What’s New in BladeDISC 0.3.0? Boosting PyTorch 2.0, GPU/CPU Optimizations, and Quantization
BladeDISC 0.3.0 introduces full PyTorch 2.0 compilation support, new TorchDynamo optimizations, extensive GPU memory‑intensive compute enhancements, Shape Constraint IR, experimental quantization across multiple hardware platforms, and a suite of compiler‑level improvements for training and inference acceleration.
BladeDISC released version 0.3.0, adding comprehensive support for PyTorch 2.0 compilation and deepening collaboration with the Torch‑MLIR community. The update brings CPU quantization, new hardware (AArch64 – Yitian) support, and a host of compiler optimizations.
1 ► PyTorch 2.0 and Dynamic Compilation Support
The team adjusted the TorchBlade compilation architecture to better support PyTorch dynamic compilation and training.
1. TorchDynamo Optimization
With the nightly PyTorch build, BladeDISC can accelerate compilation with only two extra lines of code:
import torch_blade # one more extra line
model = ...
compiled_model = torch.compile(model, backend='disc')2. TorchBenchmark
BladeDISC uses TorchBenchmark as a guide to evaluate and continuously improve robustness and optimization across diverse models.
3. TorchMLIR (MHLO) and Dynamic Shape Contributions
BladeDISC contributed a Torch‑to‑MHLO conversion module to the Torch‑MLIR project, enhancing dynamic‑shape support.

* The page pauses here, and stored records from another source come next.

(* ===== verification/DeviceClaims.v ===== *)
(** * Properties of the two block-store devices, one at a time

    Request accounting through the ring, address translation, range queries,
    bounds of the cluster map, and what the error paths leave behind. *)

From S2P Require Import Prelude Posix BsDev DeltaDev DeltaProofs UringDev UringProofs SnapshotChain.
#[local] Open Scope Z_scope.

(** ** Request accounting *)

(** C7. No read request of the image device is lost or answered twice. From a new
    channel on, in any interleaving of reads the ring does not refuse (it may take an
    entry only with a later submission; one that finds the submission queue full is
    undefined), completions posted by the kernel in any order
    and with any result, and rounds of the poller: the requests whose callback was
    called and those the ring still owes one are together exactly the requests made,
    each once. And the poller, which takes at most 64 completions a round, answers all
    the completions of the ring in enough rounds, in order, each with 0 or, if the
    completion failed, with -EIO, and leaves none behind. *)
Theorem uring_reads_answered_once `{SpdkUtil} (dev : Uring.bs_dev_uring) ch o s :
  Uring.file_io_ring ch = empty_ring →
  rtc (io_step dev o (λ ret, 0 <= ret)) (mkRun ch [] []) s →
  (called s).*1 ++ owed (Uring.file_io_ring (chan s)) ≡ₚ asked s ∧
  ∀ k, (length (cq (Uring.file_io_ring (chan s))) <= 64 * k)%nat →
    (poll_times (D := Uring.bs_dev_uring) k (chan s)).2 = outcome <$> cq (Uring.file_io_ring (chan s)) ∧
    cq (Uring.file_io_ring (poll_times (D := Uring.bs_dev_uring) k (chan s)).1) = [].
Proof.
  intros Hring Hrun. split.
  - rewrite (comm (++)). apply (io_run_accounted dev o _ (λ ret Hr, Hr) _ _ Hrun).
    unfold accounted. simpl. by rewrite Hring.
  - intros k. exact (poll_times_spec (D := Uring.bs_dev_uring) k (chan s)).
Qed.

(** A device over the image of [SnapshotChain], without snapshot. *)
Definition demo_uring : Uring.bs_dev_uring :=
  Uring.mkDev (mkBsDev 8 512) "image" EmptyString (λ _, 0) false 1 1 9.

Definition demo_uring_ch : Uring.bs_dev_uring_io_channel := Uring.mkCh 3 (-1) empty_ring.

Definition demo_ring : ring := mkRing [] [mkSqe 3 512 1024 10%nat] [].

(** A read that goes to the ring and fails there, and one past the end of the image. *)
Definition demo_reads : io_run_state Uring.bs_dev_uring_io_channel :=
  mkRun (Uring.put_ring (mkRing [] [] [mkCqe 10%nat (-5)]) demo_uring_ch) [11%nat; 10%nat] [(11%nat, 0)].

Lemma demo_reads_run :
  rtc (@io_step _ _ _ (@uring_ring_dev log2_util) demo_uring demo_os (λ ret, 0 <= ret))
    (mkRun demo_uring_ch [] []) demo_reads.
Proof.
  eapply rtc_l; [apply (io_read _ _ _ _ 1 2 1 10%nat (Uring.put_ring demo_ring demo_uring_ch) []); [done|vm_compute; reflexivity]|].
  eapply rtc_l; [apply (io_read _ _ _ _ 1 9 1 11%nat (Uring.put_ring demo_ring demo_uring_ch) [Complete 11%nat 0]); [done|vm_compute; reflexivity]|].
  apply rtc_once. simpl.
  exact (@io_kernel _ _ _ (@uring_ring_dev log2_util) demo_uring demo_os _
           (mkRun (Uring.put_ring demo_ring demo_uring_ch) [11%nat; 10%nat] [(11%nat, 0)])
           [] (mkSqe 3 512 1024 10%nat) [] (-5) eq_refl).
Qed.

Lemma uring_reads_answered_once_witness :
  (called demo_reads).*1 ++ owed (Uring.file_io_ring (chan demo_reads)) ≡ₚ asked demo_reads ∧
  (@poll_times _ _ _ (@uring_ring_dev log2_util) 1 (chan demo_reads)).2 = [(10%nat, - EIO)].
Proof.
  destruct (@uring_reads_answered_once log2_util demo_uring demo_uring_ch demo_os demo_reads eq_refl
              demo_reads_run) as [Ha Hp].
  split; [exact Ha|]. destruct (Hp 1%nat) as [Hc _]; [vm_compute; lia|exact Hc].
Defined.

(** C22. A read whose submission fails is answered twice. The error branch calls the
    callback with -EIO and leaves the prepared entry in the ring; the next read
    submits both entries, and when the kernel has finished them, with any results, the
    poller calls the callback of the failed read again, before that of the second. *)
Theorem uring_failed_submit_answers_twice `{SpdkUtil} (dev : Uring.bs_dev_uring) ch e
    lba n cb lba' n' cb' x x' r r' :
  Uring.file_io_ring ch = empty_ring → e < 0 →
  lba < blockcnt (Uring.base dev) → Uring.set_io_opts dev ch lba = Ret x →
  lba' < blockcnt (Uring.base dev) → Uring.set_io_opts dev ch lba' = Ret x' →
  ∃ ch1 ch2 q q' acts,
    Uring.bs_dev_uring_read dev ch e lba n cb = Ret (ch1, [Complete cb (- EIO)]) ∧
    Uring.bs_dev_uring_read dev ch1 2 lba' n' cb' = Ret (ch2, []) ∧
    Uring.file_io_ring ch2 = mkRing [] [q; q'] [] ∧
    (Uring.bs_dev_uring_poll None
       (Uring.put_ring (post_cqe [] q' [] r' (post_cqe [] q [q'] r (Uring.file_io_ring ch2))) ch2)).2 = acts ∧
    completions acts = [(cb, if r <? 0 then - EIO else 0); (cb', if r' <? 0 then - EIO else 0)].
Proof.
  intros Hring He Hl Hx Hl' Hx'. destruct x as [fd off], x' as [fd' off'].
  set (q := mkSqe fd (u32 (n * blocklen (Uring.base dev))) off cb).
  set (q' := mkSqe fd' (u32 (n' * blocklen (Uring.base dev))) off' cb').
  exists (Uring.put_ring (mkRing [q] [] []) ch), (Uring.put_ring (mkRing [] [q; q'] []) ch), q, q'.
  eexists. split; [|split; [|split; [done|split; [reflexivity|]]]].
  - unfold Uring.bs_dev_uring_read, Uring.queue_read, io_uring_submit.
    destruct (Z.leb_spec (blockcnt (Uring.base dev)) lba); [lia|]. rewrite Hx, Hring. simpl.
    destruct (Z.ltb_spec e 0); [done|lia].
  - unfold Uring.bs_dev_uring_read, Uring.queue_read.
    destruct (Z.leb_spec (blockcnt (Uring.base dev)) lba'); [lia|].
    change (Uring.set_io_opts dev (Uring.put_ring (mkRing [q] [] []) ch) lba')
      with (Uring.set_io_opts dev ch lba'). by rewrite Hx'.
  - simpl. by destruct (r <? 0), (r' <? 0).
Qed.

Lemma uring_failed_submit_answers_twice_witness :
  ∃ ch1 ch2 q q' acts,
    Uring.bs_dev_uring_read demo_uring demo_uring_ch (-11) 2 1 5%nat = Ret (ch1, [Complete 5%nat (- EIO)]) ∧
    Uring.bs_dev_uring_read demo_uring ch1 2 3 1 6%nat = Ret (ch2, []) ∧
    Uring.file_io_ring ch2 = mkRing [] [q; q'] [] ∧
    (Uring.bs_dev_uring_poll None
       (Uring.put_ring (post_cqe [] q' [] 512 (post_cqe [] q [q'] 512 (Uring.file_io_ring ch2))) ch2)).2 = acts ∧
    completions acts = [(5%nat, 0); (6%nat, 0)].
Proof.
  apply (@uring_failed_submit_answers_twice log2_util demo_uring demo_uring_ch (-11) 2 1 5%nat 3 1 6%nat
    (3, 1024) (3, 1536) 512 512); vm_compute; reflexivity.
Defined.

(** ** Addresses and ranges of the image device *)

(** C11. Address translation is exact. With blocks of [2^a] bytes and clusters of
    [2^b] blocks, [set_io_opts] sends a block to the image at its own byte offset
    when the cluster map has no entry for its cluster, and otherwise to the
    snapshot, at the cluster's offset plus the block's offset inside the cluster:
    the 32-bit cluster number and the 64-bit shifts lose nothing. *)
Theorem set_io_opts_exact `{SpdkUtil} dev ch a b lba :
  uring_geometry dev a b → 0 <= lba → lba `div` 2 ^ b < MAX_CLUSTERS → lba * 2 ^ a < U64_MOD →
  0 <= Uring.cluster_map dev (lba `div` 2 ^ b) →
  Uring.cluster_map dev (lba `div` 2 ^ b) + 2 ^ b * 2 ^ a <= U64_MOD →
  Uring.set_io_opts dev ch lba =
    Ret (let c := lba `div` 2 ^ b in
         if Uring.cluster_map dev c =? 0 then (Uring.image_file_fd ch, lba * 2 ^ a)
         else (Uring.snapshot_file_fd ch, Uring.cluster_map dev c + (lba `mod` 2 ^ b) * 2 ^ a)).
Proof. intros. by apply set_io_opts_spec. Qed.

Lemma demo_uring_geometry : uring_geometry demo_uring 9 1.
Proof. by split. Qed.

Lemma set_io_opts_exact_witness :
  Uring.set_io_opts demo_uring demo_uring_ch 5 = Ret (3, 2560).
Proof.
  apply (@set_io_opts_exact log2_util demo_uring demo_uring_ch 9 1 5 demo_uring_geometry);
    vm_compute; done.
Defined.

(** C12. What the image device answers to [is_range_valid], when block numbers do
    not overflow: a range is valid exactly if it lies within the image, or starts
    past the image's end in a cluster the snapshot has. *)
Theorem uring_is_range_valid_iff `{SpdkUtil} dev a b lba n :
  uring_geometry dev a b → 0 <= lba → 0 <= n → lba + n < U64_MOD → lba `div` 2 ^ b < MAX_CLUSTERS →
  ∃ v, Uring.bs_dev_uring_is_range_valid dev lba n = Ret v ∧
       Uring.bs_dev_uring_is_zeroes dev lba n = Ret (negb v) ∧
       (v = true ↔
         (lba < blockcnt (Uring.base dev) ∧ lba + n <= blockcnt (Uring.base dev)) ∨
         (blockcnt (Uring.base dev) <= lba ∧ Uring.cluster_map dev (lba `div` 2 ^ b) ≠ 0)).
Proof.
  intros [Ha Hb Hbl Hsh Had Hmk] Hlba Hn Hw Hc.
  unfold Uring.bs_dev_uring_is_zeroes, Uring.bs_dev_uring_is_range_valid.
  rewrite Hsh, shiftr_pow2, u64_small by lia.
  destruct (Z.leb_spec (blockcnt (Uring.base dev)) lba).
  - destruct (Z.ltb_spec (lba `div` 2 ^ b) MAX_CLUSTERS); [|lia]. simpl.
    destruct (Z.eqb_spec (Uring.cluster_map dev (lba `div` 2 ^ b)) 0); simpl;
      eexists; (split; [done|]); (split; [done|]); intuition (done || lia).
  - destruct (Z.ltb_spec (blockcnt (Uring.base dev)) (lba + n)); simpl;
      eexists; (split; [done|]); (split; [done|]); intuition (done || lia).
Qed.

Lemma uring_is_range_valid_iff_witness :
  ∃ v, Uring.bs_dev_uring_is_range_valid demo_uring 6 2 = Ret v ∧
       Uring.bs_dev_uring_is_zeroes demo_uring 6 2 = Ret (negb v) ∧
       (v = true ↔ (6 < 8 ∧ 6 + 2 <= 8) ∨ (8 <= 6 ∧ Uring.cluster_map demo_uring (6 `div` 2 ^ 1) ≠ 0)).
Proof.
  apply (@uring_is_range_valid_iff log2_util demo_uring 9 1 6 2 demo_uring_geometry);
    vm_compute; done.
Defined.

(** C21. Snapshot data past the end of the image is reported and never read. For a
    block at or past the image's end whose cluster the snapshot has, the device
    says the range is valid and not zero; yet a read of it submits nothing,
    completes with 0 and so leaves the caller's buffer as it was. *)
Theorem uring_read_past_image_skips_snapshot `{SpdkUtil} dev ch a b ret lba n cb :
  uring_geometry dev a b → 0 <= lba → lba `div` 2 ^ b < MAX_CLUSTERS →
  blockcnt (Uring.base dev) <= lba → Uring.cluster_map dev (lba `div` 2 ^ b) ≠ 0 →
  Uring.bs_dev_uring_is_zeroes dev lba n = Ret false ∧
  Uring.bs_dev_uring_read dev ch ret lba n cb = Ret (ch, [Complete cb 0]).
Proof.
  intros [Ha Hb Hbl Hsh Had Hmk] Hlba Hc Hend Hmap.
  unfold Uring.bs_dev_uring_is_zeroes, Uring.bs_dev_uring_is_range_valid, Uring.bs_dev_uring_read.
  rewrite Hsh, shiftr_pow2 by lia.
  destruct (Z.leb_spec (blockcnt (Uring.base dev)) lba); [|lia].
  destruct (Z.ltb_spec (lba `div` 2 ^ b) MAX_CLUSTERS); [|lia]. simpl.
  by destruct (Z.eqb_spec (Uring.cluster_map dev (lba `div` 2 ^ b)) 0).
Qed.

(** The same device with a snapshot that has cluster 4 (blocks 8 and 9). *)
Definition demo_uring_snap : Uring.bs_dev_uring :=
  Uring.mkDev (mkBsDev 8 512) "image" "snap" (store (λ _, 0) 4 MAP_BYTES) false 1 1 9.

Lemma uring_read_past_image_skips_snapshot_witness :
  Uring.bs_dev_uring_is_zeroes demo_uring_snap 8 1 = Ret false ∧
  Uring.bs_dev_uring_read demo_uring_snap demo_uring_ch 1 8 1 7%nat
    = Ret (demo_uring_ch, [Complete 7%nat 0]).
Proof.
  apply (@uring_read_past_image_skips_snapshot log2_util demo_uring_snap demo_uring_ch 9 1 1 8 1 7%nat);
    [by split|vm_compute; done..].
Defined.

(** ** Descriptors *)

(** C40. A channel of the image device over a snapshot leaks a descriptor: creating
    it opens the image and the snapshot, destroying it closes the image only. *)
Theorem uring_channel_leaks_snapshot_fd (dev : Uring.bs_dev_uring) o img sf :
  healthy o → os_fds o !! os_next_fd o = None →
  os_files o !! Uring.filename dev = Some img →
  os_files o !! Uring.snapshot_path dev = Some sf → Uring.snapshot_path dev ≠ EmptyString →
  ∃ ch o1 acts, Uring.bs_dev_uring_create_channel_cb dev 0 o = (0, ch, o1, acts) ∧
    let o2 := (Uring.bs_dev_uring_destroy_channel_cb ch o1).1 in
    os_fds o2 = <[Uring.snapshot_file_fd ch :=
                    mkOfd (Uring.snapshot_path dev) 0 (Uring.open_flags dev)]> (os_fds o).
Proof.
  intros Ho Hfree Hf Hsf Hp. unfold Uring.bs_dev_uring_create_channel_cb.
  destruct (sys_open_ok (Uring.filename dev) (Uring.open_flags dev) o img Ho Hf
              (open_flags_no_trunc dev)) as (o1 & -> & Ho1 & _ & Hfs1 & Hnx1 & Hfd1).
  destruct (Z.ltb_spec (os_next_fd o) 0); [destruct Ho; lia|].
  destruct (String.eqb_spec (Uring.snapshot_path dev) EmptyString); [done|]. simpl negb. cbv iota.
  destruct (sys_open_ok (Uring.snapshot_path dev) (Uring.open_flags dev) o1 sf Ho1)
    as (o2 & -> & Ho2 & _ & Hfs2 & Hnx2 & Hfd2); [by rewrite Hfs1|apply open_flags_no_trunc|].
  destruct (Z.ltb_spec (os_next_fd o1) 0); [destruct Ho1; lia|]. simpl.
  do 3 eexists. split; [done|]. unfold Uring.bs_dev_uring_destroy_channel_cb. simpl.
  destruct (sys_close_ok (os_next_fd o) o2 (mkOfd (Uring.filename dev) 0 (Uring.open_flags dev)))
    as (o3 & -> & _ & _ & Hfd3); [done| |].
  - rewrite Hfd2, Hfd1, lookup_insert_ne, lookup_insert_eq by lia. done.
  - simpl. rewrite Hfd3, Hfd2, Hfd1, delete_insert_ne, delete_insert_id by (done || lia). done.
Qed.

Definition demo_os_snap : os :=
  mkOs (<["snap"%string := empty_file]> {["image"%string := demo_image]}) ∅ 3 0 (λ _, NoFault) 0.

Lemma uring_channel_leaks_snapshot_fd_witness :
  ∃ ch o1 acts, Uring.bs_dev_uring_create_channel_cb demo_uring_snap 0 demo_os_snap
                  = (0, ch, o1, acts) ∧
    os_fds (Uring.bs_dev_uring_destroy_channel_cb ch o1).1 ≠ os_fds demo_os_snap.
Proof.
  destruct (uring_channel_leaks_snapshot_fd demo_uring_snap demo_os_snap demo_image empty_file)
    as (ch & o1 & acts & Hc & Hfd).
  - by split.
  - done.
  - simpl. by rewrite lookup_insert_ne, lookup_singleton_eq.
  - simpl. by rewrite lookup_insert_eq.
  - done.
  - exists ch, o1, acts. split; [exact Hc|]. rewrite Hfd. apply insert_non_empty.
Defined.

(** ** Bounds of the delta device *)

(** C17. When a cluster-aligned write of at most [INT_MAX] bytes to a delta channel
    in good order is defined: exactly if its cluster is one of the [MAX_CLUSTERS]
    the map has room for. The code itself does not check, so a device with more
    clusters makes it write past the map. *)
Theorem delta_write_defined_iff fs dev ch o d f dl lba n payload cb :
  writer fs dev ch o d f dl → 0 < Delta.cluster_size dev → 0 <= lba → lba `mod` Delta.cluster_size dev = 0 →
  0 <= blocklen (Delta.base dev) * n <= INT_MAX →
  (∃ r, Delta.bs_dev_delta_write dev ch o payload lba n cb = Ret r) ↔
  lba `div` Delta.cluster_size dev < MAX_CLUSTERS.
Proof.
  intros [Hnf Hfd Hpa Hw Hpos Hmax Hfr Hpl] Hcs Hlba Hal Hsz. unfold Delta.bs_dev_delta_write.
  destruct (sys_lseek_ok _ 0 SEEK_CUR o d f Hnf Hfd) as (o1 & -> & _); [clia|].
  rewrite Z.add_0_r. destruct (Z.ltb_spec (ofd_pos d) 0); [clia|].
  destruct (Z.eqb_spec (Delta.cluster_size dev) 0); [lia|]. rewrite Hal. simpl.
  destruct (Z.ltb_spec (lba `div` Delta.cluster_size dev) MAX_CLUSTERS); simpl.
  - rewrite u32_small by clia.
    destruct (all_zero_scan_ret payload (Z.to_nat (blocklen (Delta.base dev) * n)) 0)
      as (z & -> & _); [lia|clia|]. simpl.
    destruct (sys_write _ _ _ _) as [ret o2]. split; [done|]. intros _.
    destruct (i32 ret <? 0); by eexists.
  - split; [by intros [r Hr]|lia].
Qed.

(** A channel as it is after creation, over a device of 1024-byte clusters. *)
Definition demo_delta : Delta.bs_dev_delta :=
  Delta.mkDev (mkBsDev 8 512) "snap" Delta.BS_DEV_DELTA_WRITE false 2.

Lemma delta_write_defined_iff_witness :
  ∃ ch o, (∃ r, Delta.bs_dev_delta_write demo_delta ch o (λ _, 7) 4 2 1%nat = Ret r) ↔
          4 `div` 2 < MAX_CLUSTERS.
Proof.
  destruct (delta_create_channel_ok demo_delta demo_ch demo_os eq_refl demo_healthy demo_size)
    as (ch & o & d & f & _ & Hw & _).
  exists ch, o. apply (delta_write_defined_iff (os_files demo_os) demo_delta ch o d f ∅); try done.
Defined.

The new pipeline places Torch‑MLIR as the foundational module within BladeDISC.
4. PyTorch Training Support
BladeDISC now supports training‑time optimizations for models such as BERT, leveraging TorchDynamo and Lazy Tensor Core (the latter pending final API decisions).
5. EasyCV/NLP Inference Acceleration
BEVFormer: visual‑only autonomous driving perception algorithm gains 1.42× end‑to‑end performance.
PAI‑Diffusion Model: AIGC diffusion models receive up to 3× speed‑up.
More details are available in the EasyCV and EasyNLP repositories.
2 ► BladeDISC Quantization (Experimental)
Initial experiments combine compilation and int8 quantization on X86 and ARM platforms, showing significant latency reductions for bert‑mini models.
3 ► BladeDISC Compiler Optimizations
1. New Hardware Support: AArch64 (Yitian)
Added BF16/int8 GEMM/Conv support to exploit Yitian capabilities.
Customized Arm Compute Library for dynamic shape and high‑concurrency scenarios.
Improved code generation for memory‑intensive operators (Stitch‑CPU, reshape support, op duplication).
2. GPU Memory‑Intensive Compute Codegen Enhancements
Fused independent control‑flow blocks to reduce redundant work and increase ILP.
Optimized row‑reduce schedule selection based on shape.
Vectorized element‑wise fusion via instruction interleaving.
Loop unroll, instruction interleave, and loop‑invariant code motion.
Removed unused kernel arguments to lower launch overhead.
Enable these experiments with DISC_MEM_INTENSIVE_OPT_EXPERIMENTAL=true.
3. Shape Constraint IR
A new IR treats shape constraints as first‑class citizens, enabling richer optimizations for dynamic‑shape graphs.
4. Enhanced Custom Library Call Support
Leveraging MLIR PDL, developers can provide a pattern description and a runtime‑compatible kernel to replace patterns without recompiling BladeDISC.
5. Runtime Abstraction Layer Improvements
Redesigned constant storage to support large‑model weights.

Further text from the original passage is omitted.